→ **TASK DIRECTIONS**
Only the lines from the one that contains "(** The proxies" through the final line of the entries should be repeated, exactly as written.
(ENTRIES SHOWN Opens)
(** ** The model of the client uses the generated proxies *)

(** The component a generated file makes of a definition: [typ] is its type, [render]
    and [mount] the methods of the definition, [get] its own [GetInitialState], [recv]
    its own [ComponentWillReceiveProps] and [zero] the zero value of the state. *)
Definition proxy_component (ds : list gen_decl) (typ : rtype) (render : CM Element)
    (mount : option (CM unit)) (get : CM client_state) (recv : client_props → CM unit)
    (zero : client_state) : Component mem := {|
  cmp_type := typ;
  React.RendersElement := render;
  ComponentWillMount := mount;
  ComponentDidMount := None;
  React.ComponentWillReceivePropsIntf :=
    if existsb (λ d, match d with ComponentWillReceivePropsIntf _ => true | _ => false end) ds
    then Some recv else None;
  React.GetInitialStateIntf :=
    foldr (λ d r, match d with
                  | GetInitialStateIntf _ own => Some (if own : bool then get else mret zero)
                  | _ => r end) None ds;
  ComponentWillUnmount := None
|}.

(** [build]XElem: whether the props are passed on. *)
Definition proxy_elem (ds : list gen_decl) (build : ComponentBuilder mem) (props : client_props) : CM Element :=
  CreateElement build
    (if existsb (λ d, match d with BuildElem true => true | _ => false end) ds then Some props else None) [].

(** The proxies of the state and of the props, and [EqualsIntf]. *)
Definition proxy_State {S} (as_S : client_state → res S) (cd : ComponentDef) : CM S :=
  s ← ComponentDef_State cd; mlift (as_S s).
Definition proxy_Props {P} (as_P : option client_props → res P) (cd : ComponentDef) : CM P :=
  p ← ComponentDef_Props cd; mlift (as_P (Some p)).
Definition proxy_EqualsIntf {V T} `{EqDecision T} (as_T : V → res T) (own : option (T → T → bool)) (x : T)
    (val : V) : res bool :=
  q ← as_T val; Ok (match own with Some e => e x q | None => bool_decide (x = q) end).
(ENTRIES SHOWN Closes)
→ **EXERCISE ANSWER**
(** The proxies of the state and of the props, and [EqualsIntf]. *)
Definition proxy_State {S} (as_S : client_state → res S) (cd : ComponentDef) : CM S :=
  s ← ComponentDef_State cd; mlift (as_S s).
Definition proxy_Props {P} (as_P : option client_props → res P) (cd : ComponentDef) : CM P :=
  p ← ComponentDef_Props cd; mlift (as_P (Some p)).
Definition proxy_EqualsIntf {V T} `{EqDecision T} (as_T : V → res T) (own : option (T → T → bool)) (x : T)
    (val : V) : res bool :=
  q ← as_T val; Ok (match own with Some e => e x q | None => bool_decide (x = q) end).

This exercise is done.